_Required action_
Nothing is needed except the lines below that run from the one with "inr (id, u))" through the one with "rewrite lookup_insert_ne, lookup_singleton_ne", repeated exactly.

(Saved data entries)

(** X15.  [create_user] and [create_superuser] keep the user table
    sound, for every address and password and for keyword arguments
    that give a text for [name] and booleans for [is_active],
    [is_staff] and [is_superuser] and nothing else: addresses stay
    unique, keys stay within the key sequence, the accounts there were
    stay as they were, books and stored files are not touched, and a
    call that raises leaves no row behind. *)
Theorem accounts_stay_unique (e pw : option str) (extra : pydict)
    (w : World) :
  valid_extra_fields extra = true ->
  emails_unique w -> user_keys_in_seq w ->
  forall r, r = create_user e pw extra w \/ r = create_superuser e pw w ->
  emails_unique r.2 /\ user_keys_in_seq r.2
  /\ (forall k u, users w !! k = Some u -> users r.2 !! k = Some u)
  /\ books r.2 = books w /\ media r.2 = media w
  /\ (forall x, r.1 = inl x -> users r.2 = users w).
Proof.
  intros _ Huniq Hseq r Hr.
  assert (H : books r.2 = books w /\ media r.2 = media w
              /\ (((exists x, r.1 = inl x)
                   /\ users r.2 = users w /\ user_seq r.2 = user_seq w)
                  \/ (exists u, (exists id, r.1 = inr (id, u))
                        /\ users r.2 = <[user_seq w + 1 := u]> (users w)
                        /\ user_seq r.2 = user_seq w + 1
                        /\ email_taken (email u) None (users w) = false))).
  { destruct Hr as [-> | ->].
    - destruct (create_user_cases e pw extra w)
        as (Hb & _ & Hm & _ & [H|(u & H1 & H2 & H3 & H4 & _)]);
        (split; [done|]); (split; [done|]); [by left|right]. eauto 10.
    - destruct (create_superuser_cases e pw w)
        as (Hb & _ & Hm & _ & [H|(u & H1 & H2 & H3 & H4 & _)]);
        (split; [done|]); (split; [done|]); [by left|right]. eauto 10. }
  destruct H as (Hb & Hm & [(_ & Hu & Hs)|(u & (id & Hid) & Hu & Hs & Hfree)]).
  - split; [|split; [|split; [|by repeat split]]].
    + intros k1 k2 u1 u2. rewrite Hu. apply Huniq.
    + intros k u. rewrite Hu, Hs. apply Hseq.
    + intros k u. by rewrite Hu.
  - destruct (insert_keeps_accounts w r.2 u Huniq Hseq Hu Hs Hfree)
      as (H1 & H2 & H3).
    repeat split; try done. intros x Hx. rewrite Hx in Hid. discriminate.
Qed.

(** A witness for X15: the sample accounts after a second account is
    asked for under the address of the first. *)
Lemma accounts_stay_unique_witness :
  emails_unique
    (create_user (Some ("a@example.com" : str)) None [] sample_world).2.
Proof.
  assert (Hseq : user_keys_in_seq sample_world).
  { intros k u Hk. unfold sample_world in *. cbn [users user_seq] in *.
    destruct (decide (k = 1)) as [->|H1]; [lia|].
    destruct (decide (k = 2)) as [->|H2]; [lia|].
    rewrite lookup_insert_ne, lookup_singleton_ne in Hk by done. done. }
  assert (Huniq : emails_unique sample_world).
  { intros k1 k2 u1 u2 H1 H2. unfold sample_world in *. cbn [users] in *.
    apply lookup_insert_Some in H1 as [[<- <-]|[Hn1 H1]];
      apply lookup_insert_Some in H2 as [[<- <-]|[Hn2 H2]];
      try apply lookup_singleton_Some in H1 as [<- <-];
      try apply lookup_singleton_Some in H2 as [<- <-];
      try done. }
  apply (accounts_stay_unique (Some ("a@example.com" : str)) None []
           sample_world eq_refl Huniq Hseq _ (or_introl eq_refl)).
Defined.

==

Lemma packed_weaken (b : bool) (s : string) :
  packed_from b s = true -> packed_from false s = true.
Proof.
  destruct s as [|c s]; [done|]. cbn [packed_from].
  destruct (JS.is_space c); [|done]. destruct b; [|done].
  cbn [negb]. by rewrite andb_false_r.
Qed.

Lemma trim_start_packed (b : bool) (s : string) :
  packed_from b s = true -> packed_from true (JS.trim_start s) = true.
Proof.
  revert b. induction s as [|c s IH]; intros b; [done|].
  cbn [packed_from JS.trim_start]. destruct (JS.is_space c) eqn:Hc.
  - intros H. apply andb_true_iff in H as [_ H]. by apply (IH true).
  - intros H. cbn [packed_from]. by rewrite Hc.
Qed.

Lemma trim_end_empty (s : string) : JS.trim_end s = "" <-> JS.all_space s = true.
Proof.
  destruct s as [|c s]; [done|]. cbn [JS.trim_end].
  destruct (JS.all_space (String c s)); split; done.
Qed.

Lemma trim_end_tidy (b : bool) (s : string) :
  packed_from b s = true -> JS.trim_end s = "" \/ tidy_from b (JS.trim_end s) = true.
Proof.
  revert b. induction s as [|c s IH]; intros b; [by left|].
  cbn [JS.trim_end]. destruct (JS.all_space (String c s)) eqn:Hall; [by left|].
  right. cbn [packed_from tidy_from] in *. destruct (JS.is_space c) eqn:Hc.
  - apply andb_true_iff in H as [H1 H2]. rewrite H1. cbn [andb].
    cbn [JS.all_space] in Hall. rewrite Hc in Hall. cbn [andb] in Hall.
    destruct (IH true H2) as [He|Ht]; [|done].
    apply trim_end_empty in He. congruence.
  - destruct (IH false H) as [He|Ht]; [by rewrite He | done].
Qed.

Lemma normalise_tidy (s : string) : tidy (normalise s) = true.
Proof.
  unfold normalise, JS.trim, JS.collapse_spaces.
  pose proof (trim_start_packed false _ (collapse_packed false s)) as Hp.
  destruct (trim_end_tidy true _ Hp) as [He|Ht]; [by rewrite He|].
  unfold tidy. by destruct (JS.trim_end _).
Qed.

_Finished task_
                  \/ (exists u, (exists id, r.1 = inr (id, u))
                        /\ users r.2 = <[user_seq w + 1 := u]> (users w)
                        /\ user_seq r.2 = user_seq w + 1
                        /\ email_taken (email u) None (users w) = false))).
  { destruct Hr as [-> | ->].
    - destruct (create_user_cases e pw extra w)
        as (Hb & _ & Hm & _ & [H|(u & H1 & H2 & H3 & H4 & _)]);
        (split; [done|]); (split; [done|]); [by left|right]. eauto 10.
    - destruct (create_superuser_cases e pw w)
        as (Hb & _ & Hm & _ & [H|(u & H1 & H2 & H3 & H4 & _)]);
        (split; [done|]); (split; [done|]); [by left|right]. eauto 10. }
  destruct H as (Hb & Hm & [(_ & Hu & Hs)|(u & (id & Hid) & Hu & Hs & Hfree)]).
  - split; [|split; [|split; [|by repeat split]]].
    + intros k1 k2 u1 u2. rewrite Hu. apply Huniq.
    + intros k u. rewrite Hu, Hs. apply Hseq.
    + intros k u. by rewrite Hu.
  - destruct (insert_keeps_accounts w r.2 u Huniq Hseq Hu Hs Hfree)
      as (H1 & H2 & H3).
    repeat split; try done. intros x Hx. rewrite Hx in Hid. discriminate.
Qed.

(** A witness for X15: the sample accounts after a second account is
    asked for under the address of the first. *)
Lemma accounts_stay_unique_witness :
  emails_unique
    (create_user (Some ("a@example.com" : str)) None [] sample_world).2.
Proof.
  assert (Hseq : user_keys_in_seq sample_world).
  { intros k u Hk. unfold sample_world in *. cbn [users user_seq] in *.
    destruct (decide (k = 1)) as [->|H1]; [lia|].
    destruct (decide (k = 2)) as [->|H2]; [lia|].
    rewrite lookup_insert_ne, lookup_singleton_ne in Hk by done. done. }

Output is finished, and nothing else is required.